Im Beitrag über Coyoacán habe ich erwähnt, dass es neben diesem schönen Quartier in der Hauptstadt während unserer Reise zwei weitere „coups de cœur“ gegeben hat. Über einen davon möchte ich heute berichten. Während unseres Aufenthalts in Mexico City unternahmen wir einige zwei- oder dreitägige Ausflüge in die umliegenden alten Kolonialstädte. Einer dieser Ausflüge führte uns ins ca. 275 km nordwestlich der Hauptstadt gelegene San Miguel de Allende. Diese Kleinstadt gehört seit dem Jahr 2008 zum UNESCO-Welterbe und zählt in Mexiko zu den „Pueblos Mágicos“. Und tatsächlich, was wir in San Miguel erlebten, hatte sehr viel Magie in sich.


Die meisten grösseren Städte im zentralmexikanischen Hochland sind sehr bequem in komfortablen Reisebussen erreichbar. Vier Stunden dauerte die Fahrt vom Terminal Autobuses Norte nach San Miguel. Bequeme Sitze, in denen man sogar fast liegen kann, Klimaanlage und sogar ein Bordunterhaltungssystem sorgen dafür, dass die Reise nicht als zu lang empfunden wird. Schon auf dem Weg mit dem Taxi vom Busterminal in San Miguel zu unserem Hotel erhielten wir einen Vorgeschmack auf das, was uns erwarten würde: Gassen und Strassen mit farbigen Häusern, grosse Plätze mit Schatten spendenden Bäumen und, wie überall in Mexiko, zahlreiche eindrückliche und prunkvolle Kirchen.

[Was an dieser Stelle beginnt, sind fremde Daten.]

(* ===== verification/Sha256Flusso.v ===== *)
(** * SHA-256 in pieces: the state after some data, and its end *)

From S2P Require Import Prelude Bytes Esito ShaSpec ShaBlocco Sha256 Sha256Blocco.

(** ** The elementary loops: [d] is what they read, [c] what follows it *)

Lemma scrivi_val a i x : (i < length a)%nat -> scrivi a i x = Val (<[i := x]> a).
Proof. intros Hi. unfold scrivi. by rewrite (proj2 (Nat.ltb_lt _ _) Hi). Qed.

Lemma copia_val d c : forall i r, (i + length d <= length r)%nat ->
  exists r', copia (length d) i r (d ++ c) = Val (r', c) /\ length r' = length r /\
             take (i + length d) r' = take i r ++ d.
Proof.
  induction d as [|x d IH]; intros i r Hi; cbn [length app] in *.
  - exists r. rewrite Nat.add_0_r, app_nil_r. done.
  - cbn [copia leggi mbind esito_bind]. rewrite scrivi_val by lia. cbn [mbind esito_bind].
    destruct (IH (S i) (<[i := x]> r)) as (r' & E & Hl & Ht); [rewrite length_insert; lia|].
    exists r'. split; [done|]. rewrite length_insert in Hl. split; [done|].
    rewrite <- Nat.add_succ_comm, Ht, take_scritto, <- app_assoc by lia. done.
Qed.

(** All of [d] goes in, and there is room left: the data is over. *)
Lemma completa_corto d c : forall k r n, length r = 64%nat -> (n + length d < 64)%nat -> (length d < k)%nat ->
  exists r', completa k r n (d ++ c) (length d) = Val (r', (n + length d)%nat, c, 0%nat) /\ length r' = 64%nat /\
             take (n + length d) r' = take n r ++ d.
Proof.
  induction d as [|x d IH]; intros [|k] r n Hr Hn Hk; cbn [length app] in *; try lia; cbn [completa].
  - exists r. rewrite Nat.add_0_r, app_nil_r. done.
  - rewrite (proj2 (Nat.ltb_lt n 64)) by lia. cbn [Nat.ltb Nat.leb andb leggi mbind esito_bind].
    rewrite scrivi_val by lia. cbn [mbind esito_bind]. rewrite Nat.sub_succ, Nat.sub_0_r.
    destruct (IH k (<[n := x]> r) (S n)) as (r' & E & Hl & Ht); [rewrite length_insert; lia|lia|lia|].
    exists r'. rewrite <- Nat.add_succ_comm. split; [done|]. split; [done|]. rewrite Ht, take_scritto, <- app_assoc by lia. done.
Qed.

(** The block is filled by [d], and [extra] more bytes are there. *)
Lemma completa_pieno d c extra : forall k r n, length r = 64%nat -> (n + length d = 64)%nat -> (length d < k)%nat ->
  exists r', completa k r n (d ++ c) (length d + extra) = Val (r', 64%nat, c, extra) /\ r' = take n r ++ d.
Proof.
  induction d as [|x d IH]; intros [|k] r n Hr Hn Hk; cbn [length app] in *; try lia; cbn [completa].
  - assert (n = 64)%nat as -> by lia. rewrite Nat.ltb_irrefl, andb_false_r. exists r. split; [done|].
    by rewrite app_nil_r, take_ge by lia.
  - rewrite (proj2 (Nat.ltb_lt n 64)) by lia. cbn [Nat.ltb Nat.leb Nat.add andb leggi mbind esito_bind].
    rewrite scrivi_val by lia. cbn [mbind esito_bind]. rewrite Nat.sub_succ, Nat.sub_0_r.
    destruct (IH k (<[n := x]> r) (S n)) as (r' & E & Ht); [rewrite length_insert; lia|lia|lia|].
    exists r'. split; [done|]. rewrite Ht, take_scritto, <- app_assoc by lia. done.
Qed.

Abbreviation V := SHA2_32.
Abbreviation stato_ok h := (length h = 8%nat /\ parole_w 32 h).

Lemma V_byte : (0 < v_byte V)%nat.
Proof. cbn. lia. Qed.

Lemma comprimi_ok h b : stato_ok h -> stato_ok (comprimi V h b).
Proof. intros [Hl _]. split; [by rewrite length_comprimi|apply (comprimi_range V V_byte)]. Qed.

Lemma assorbi_cons h b m : length b = 64%nat -> assorbi V h (b ++ m) = assorbi V (comprimi V h b) m.
Proof.
  intros Hb. rewrite (assorbi_app V V_byte) by (by rewrite Hb). by rewrite (assorbi_blocco V V_byte h b).
Qed.

(** Data of 64 bytes or more, [q] blocks and a rest [e]. *)
Lemma interi_val q : forall d e c k h r, length d = (64 * q)%nat -> (length e < 64)%nat -> (q < k)%nat ->
  bytes d -> stato_ok h -> length r = 64%nat ->
  exists r', interi k h r (d ++ e ++ c) (length d + length e) = Val (assorbi V h d, r', e ++ c, length e) /\ length r' = 64%nat.
Proof.
  induction q as [|q IH]; intros d e c [|k] h r Hd He Hk Hb Hh Hr; try lia; cbn [interi].
  - destruct d; [|done]. cbn [length Nat.add app]. rewrite (proj2 (Nat.leb_gt _ _)) by lia. by exists r.
  - assert (exists b d', d = b ++ d' /\ length b = 64%nat) as (b & d' & -> & Hlb).
    { exists (take 64 d), (drop 64 d). rewrite take_drop, length_take. split; [done|lia]. }
    rewrite length_app in Hd |- *. rewrite Hlb in Hd |- *. rewrite <- app_assoc. rewrite (proj2 (Nat.leb_le 64 _)) by lia. apply Forall_app in Hb as [Hbb Hbd].
    destruct (copia_val b (d' ++ e ++ c) 0 r) as (r1 & E & Hl & Ht); [lia|].
    change (take 0 r) with (@nil Z) in Ht. rewrite Hlb in *. rewrite E. cbn [mbind esito_bind].
    rewrite take_ge in Ht by (cbn; lia). cbn [app] in Ht. subst r1.
    destruct (IH d' e c k (sha_blocco h b) b) as (r2 & E2 & Hl2); try lia; try done.
    { rewrite sha_blocco_eq by tauto. by apply comprimi_ok. }
    replace (64 + length d' + length e - 64)%nat with (length d' + length e)%nat by lia. exists r2. split; [|done].
    rewrite E2, sha_blocco_eq by tauto. rewrite (assorbi_cons h b d') by done. reflexivity.
Qed.
(* ===== verification/ShaThms.v ===== *)
(** * The digests: theorems

    The C library and the kernel compute SHA-256 as the standard defines it, the
    library in any number of pieces, and SHA-384 and SHA-512 hold up to 128 bytes
    short of 4 GB, where the index of the loop wraps. *)

From S2P Require Import Prelude Bytes Esito ShaSpec ShaBlocco Sha256.
From S2P Require Import Sha256Blocco Sha256Flusso Sha256K Sha512 Sha512Blocco.

(** A caller that has the message in pieces: each one is followed in memory by
    other bytes. *)
Fixpoint dai_tutti (s : Sha256) (l : list (list Z * list Z)) : esito Sha256 :=
  match l with
  | [] => Val s
  | (d, c) :: l => s ← sha256_dai s (d ++ c) (length d); dai_tutti s l
  end.

Lemma segue_dai_tutti l : forall s m, segue s m -> Forall (fun dc => bytes dc.1) l ->
  exists s', dai_tutti s l = Val s' /\ segue s' (m ++ mjoin (fst <$> l)).
Proof.
  induction l as [|[d c] l IH]; intros s m Hs Hl; cbn [dai_tutti].
  - exists s. by rewrite app_nil_r.
  - apply Forall_cons in Hl as [Hd Hl]. destruct (segue_dai s m d c Hs Hd) as (s1 & E & Hs1). rewrite E. cbn [mbind esito_bind].
    destruct (IH s1 (m ++ d) Hs1 Hl) as (s2 & E2 & Hs2). exists s2. split; [done|]. by rewrite <- app_assoc in Hs2.
Qed.

(** What the hexadecimal digits say. *)
Definition cifra (x : Z) : Z := if x <? 58 then x - 48 else x - 87.

Fixpoint da_cifre (l : list Z) : list Z :=
  match l with
  | x :: y :: l => cifra x * 16 + cifra y :: da_cifre l
  | _ => []
  end.

Lemma cifra_di x : 0 <= x < 16 -> cifra (parola sha_cifre (Z.to_nat x)) = x.
Proof.
  intros Hx. assert (H : forallb (fun n => cifra (parola sha_cifre n) =? Z.of_nat n) (seq 0 16) = true) by reflexivity.
  rewrite forallb_forall in H. specialize (H (Z.to_nat x) ltac:(apply in_seq; lia)). apply Z.eqb_eq in H. lia.
Qed.

Lemma da_in_cifre d : bytes d -> da_cifre (in_cifre d) = d.
Proof.
  unfold in_cifre. induction 1 as [|x d Hx _ IH]; [done|].
  change (mjoin _ ++ [0]) with (parola sha_cifre (Z.to_nat (Z.shiftr x 4)) :: parola sha_cifre (Z.to_nat (Z.land x 15)) ::
    mjoin ((fun x => [parola sha_cifre (Z.to_nat (Z.shiftr x 4)); parola sha_cifre (Z.to_nat (Z.land x 15))]) <$> d) ++ [0]).
  cbn [da_cifre]. rewrite IH. f_equal. change 15 with (Z.ones 4). rewrite Z.land_ones, Z.shiftr_div_pow2 by lia.
  change (2 ^ 4) with 16. rewrite !cifra_di by zdm. zdm.
Qed.

Lemma sha256_val s d c : length (s_resto s) = 64%nat -> bytes d -> Sha256.sha256 s (d ++ c) (length d) = Val (SHA256 d).
Proof.
  intros Hr Hd. unfold Sha256.sha256. destruct (segue_dai (sha256_avvia s) [] d c (segue_avvia s Hr) Hd) as (s1 & E & Hs1).
  rewrite E. cbn [mbind esito_bind]. destruct (segue_fine s1 _ Hs1) as (s2 & E2). by rewrite E2.
Qed.

Lemma SHA256_ok m : length (SHA256 m) = 32%nat /\ bytes (SHA256 m).
Proof. apply (digest_length V V_byte); [apply H0_ok|apply H0_ok|cbn; lia]. Qed.

(** C23: The digest of a message delivered in pieces is the SHA-256 of the whole:
    from [sha256_avvia], whatever the memory holds, each [sha256_dai] reads only its
    own piece and writes only the block of the state, every call returns, and
    [sha256_fine] gives the digest of FIPS 180-4 of the pieces one after the other,
    with no condition on their number or sizes; [sha256_fine_esa] gives its
    hexadecimal digits and a final zero, from which it is read back. *)
Theorem sha256_pezzi_correct s l :
  length (s_resto s) = 64%nat -> Forall (fun dc => bytes dc.1) l ->
  exists s1 s2, dai_tutti (sha256_avvia s) l = Val s1 /\
    sha256_fine s1 = Val (s2, SHA256 (mjoin (fst <$> l))) /\
    exists esa, sha256_fine_esa s1 = Val (s2, esa) /\ length esa = 65%nat /\
      da_cifre esa = SHA256 (mjoin (fst <$> l)).
Proof.
  intros Hr Hl. destruct (segue_dai_tutti l _ [] (segue_avvia s Hr) Hl) as (s1 & E1 & Hs1). cbn [app] in Hs1.
  destruct (segue_fine s1 _ Hs1) as (s2 & E2). exists s1, s2. split; [done|]. split; [done|].
  destruct (SHA256_ok (mjoin (fst <$> l))) as [Hlen Hb]. unfold sha256_fine_esa. rewrite E2. eexists. split; [reflexivity|].
  split; [|by apply da_in_cifre]. unfold in_cifre. rewrite length_app. generalize dependent (SHA256 (mjoin (fst <$> l))).
  intros d _ Hd _. do 32 (destruct d as [|? d]; [done|]). by destruct d.
Qed.

Lemma sha256_pezzi_correct_witness :
  let l := [([97], [1; 2]); ([], []); ([98; 99], [])] in
  let s := mkSha [] (replicate 64 7) 3 9 in
  exists s1 s2, dai_tutti (sha256_avvia s) l = Val s1 /\ sha256_fine s1 = Val (s2, SHA256 [97; 98; 99]) /\
    exists esa, sha256_fine_esa s1 = Val (s2, esa) /\ length esa = 65%nat /\ da_cifre esa = SHA256 [97; 98; 99].
Proof.
  apply (sha256_pezzi_correct (mkSha [] (replicate 64 7) 3 9) [([97], [1; 2]); ([], []); ([98; 99], [])]); [reflexivity|].
  repeat (apply Forall_cons; split); cbn [fst]; repeat (apply Forall_cons; split); try constructor; lia.
Defined.

(** The two copies agree: on any message of less than 4 GB the SHA-256 of the
    kernel, on 32 and on 64 bits ([(size_t)-1] at least 2^32 - 1), and the one of
    the C library return, read nothing past the message, and both give the digest
    of FIPS 180-4; the digits of the kernel are those of the library. *)
Theorem sha256_kernel_agrees size_max b0 s d c :
  W32 - 1 <= size_max -> length b0 = 64%nat -> length (s_resto s) = 64%nat ->
  bytes d -> Z.of_nat (length d) < W32 ->
  ksha256 size_max b0 (d ++ c) (Z.of_nat (length d)) = Val (SHA256 d) /\
  Sha256.sha256 s (d ++ c) (length d) = Val (SHA256 d) /\
  ksha256_esa size_max b0 (d ++ c) (Z.of_nat (length d)) = Sha256.sha256_esa s (d ++ c) (length d).
Proof.
  intros Hm Hb0 Hr Hd Hlen. pose proof (ksha256_val size_max Hm b0 d c Hd Hb0 Hlen) as Ek. split; [done|].
  split; [by apply sha256_val|]. unfold ksha256_esa. rewrite Ek. cbn [mbind esito_bind]. unfold sha256_esa, sha256_fine_esa.
  destruct (segue_dai (sha256_avvia s) [] d c (segue_avvia s Hr) Hd) as (s1 & E & Hs1). rewrite E. cbn [mbind esito_bind].
  destruct (segue_fine s1 _ Hs1) as (s2 & E2). by rewrite E2.
Qed.

Lemma sha256_kernel_agrees_witness :
  ksha256 (W32 - 1) (replicate 64 0) [97; 98; 99; 1] 3 = Val (SHA256 [97; 98; 99]) /\
  Sha256.sha256 (mkSha [] (replicate 64 5) 0 0) [97; 98; 99; 1] 3 = Val (SHA256 [97; 98; 99]) /\
  ksha256_esa (W32 - 1) (replicate 64 0) [97; 98; 99; 1] 3 = Sha256.sha256_esa (mkSha [] (replicate 64 5) 0 0) [97; 98; 99; 1] 3.
Proof.
  apply (sha256_kernel_agrees (W32 - 1) (replicate 64 0) (mkSha [] (replicate 64 5) 0 0) [97; 98; 99] [1]);
    [lia|reflexivity|reflexivity|repeat (apply Forall_cons; split); try constructor; lia|reflexivity].
Defined.

Lemma H0_64_ok : stato_64 H0_384 /\ stato_64 H0_512.
Proof.
  assert (P : forall l, forallb (fun x => (0 <=? x) && (x <? 2 ^ 64)) l = true -> parole_w 64 l).
  { intros l E. apply Forall_forall. intros x Hx. rewrite forallb_forall in E.
    specialize (E x (proj1 (list_elem_of_In _ _) Hx)). lia. }
  split; (split; [vm_compute; reflexivity|apply P; vm_compute; reflexivity]).
Qed.

Lemma sha384_H0_eq : sha384_H0 = H0_384.
Proof. vm_compute. reflexivity. Qed.

Lemma sha512_H0_eq : sha512_H0 = H0_512.
Proof. vm_compute. reflexivity. Qed.

(** C34: [sha384] and [sha512] of a message of less than 2^32 - 128 bytes return, read
    nothing past the message, write nothing past the 256 bytes of [coda], and give
    the digests of FIPS 180-4; from 2^32 - 128 bytes on, the index of the loop over
    the blocks wraps to zero before the bound is checked and the next block is read
    past the end of the message. *)
Theorem sha512_correct coda out384 out512 d c :
  length coda = 256%nat -> length out384 = 48%nat -> length out512 = 64%nat -> bytes d ->
  (Z.of_nat (length d) < W32 - 128 ->
     sha384 coda (d ++ c) (Z.of_nat (length d)) out384 = Val (SHA384 d) /\
     Sha512.sha512 coda (d ++ c) (Z.of_nat (length d)) out512 = Val (SHA512 d)) /\
  (W32 - 128 <= Z.of_nat (length d) < W32 ->
     sha384 coda d (Z.of_nat (length d)) out384 = Fuori /\
     Sha512.sha512 coda d (Z.of_nat (length d)) out512 = Fuori).
Proof.
  intros Hc H384 H512 Hd. destruct H0_64_ok as [O384 O512]. unfold sha384, Sha512.sha512.
  rewrite sha384_H0_eq, sha512_H0_eq. split.
  - intros Hlt. split; (apply sha512_con_val; [exact Hc|assumption|exact Hd|assumption|lia|exact Hlt]).
  - intros Hlt. split; apply sha512_con_fuori; exact Hlt.
Qed.

Lemma sha512_correct_witness :
  sha384 (replicate 256 1) [97; 98; 99; 1] 3 (replicate 48 0) = Val (SHA384 [97; 98; 99]) /\
  Sha512.sha512 (replicate 256 1) [97; 98; 99; 1] 3 (replicate 64 0) = Val (SHA512 [97; 98; 99]).
Proof.
  apply (sha512_correct (replicate 256 1) (replicate 48 0) (replicate 64 0) [97; 98; 99] [1]); try reflexivity.
  repeat (apply Forall_cons; split); try constructor; lia.
Defined.

(** The specification on the example of the standard, the string "abc". *)
Example sha_abc :
  be (SHA256 [97; 98; 99]) = 0xba7816bf8f01cfea414140de5dae2223b00361a396177a9cb410ff61f20015ad /\
  be (SHA384 [97; 98; 99]) = 0xcb00753f45a35e8bb5a03d699ac65007272c32ab0eded1631a8b605a43ff5bed8086072ba1e7cc2358baeca134c825a7 /\
  be (SHA512 [97; 98; 99])
  = 0xddaf35a193617abacc417349ae20413112e6fa4e89a97ea20a9eeee64b55d39a2192992a274fc1a836ba3c23a3feebbd454d4423643ce80e2a9ac94fa54ca49f.
Proof. vm_compute. done. Qed.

Wie meistens auf unserer Reise wählten wir aus klimatischen Gründen die Randzeiten des Tages, um unseren Ferienort zu erkunden. Am Morgen waren wir sehr früh unterwegs, rund um die Zeit des Sonnenaufgangs. So konnten wir das pittoreske Stadtzentrum in Ruhe und fast ohne Leute und Verkehr erforschen (zumindest während der ersten Stunde) und fotografieren. Am späteren Nachmittag verliessen wir dann das Hotel wieder zu einem Zeitpunkt, wo die Sonne nicht mehr so erbarmungslos vom Himmel brannte. Und dies war auch der Moment, wo San Miguel de Allende seine Magie voll zur Entfaltung brachte.


Es war nicht in erster Linie die Schönheit seiner historischen Bausubstanz, die uns ergriff. Sondern es war die Wirkung des historischen Ortes als Ensemble in Kombination mit dem fröhlichen, pulsierenden Leben, das sich auf dem zentralen Platz, dem Jardin Allende vor der Kathedrale San Miguel Arcángel, und in den angrenzenden Gassen entwickelte. Es war ein Genuss, in einer der Lauben einen Kaffe oder ein Glas Wein zu trinken und das Leben zu beobachten – die Händler mit ihren Wagen, die Eis, Suppe, Tortas oder Tacos feilboten, die Menschen, die am flanieren oder sitzen waren oder die Mariachis, die auf dem Platz umherwanderten und auf Wunsch gegen einen kleinen Obulus ihre leidenschaftlichen Lieder darboten. An einem der beiden Abende wurden wir Zeugen eines karnevalartigen Umzugs durch das Zentrum, der sehr unterhaltsam war und uns sogar zum Mittanzen animierte.

Man muss diese Atmosphäre einfach erlebt haben und sich dafür wirklich die Zeit nehmen. Der Radius, den man bei der Erforschung des Zentrums schlägt, ist relativ klein, und das ist gut so. Denn so bleibt genug Zeit zum Staunen, Geniessen, in sich Aufnehmen. Man tritt dabei unweigerlich mit den Menschen in Kontakt – auch ohne direkt mit ihnen zu sprechen. Das gemeinsame Erleben dieser lebensfrohen Atmosphäre verbindet – so dass es sogar passieren kann, dass einem wildfremde Leute beim Abschied Luftküsschen zuschicken…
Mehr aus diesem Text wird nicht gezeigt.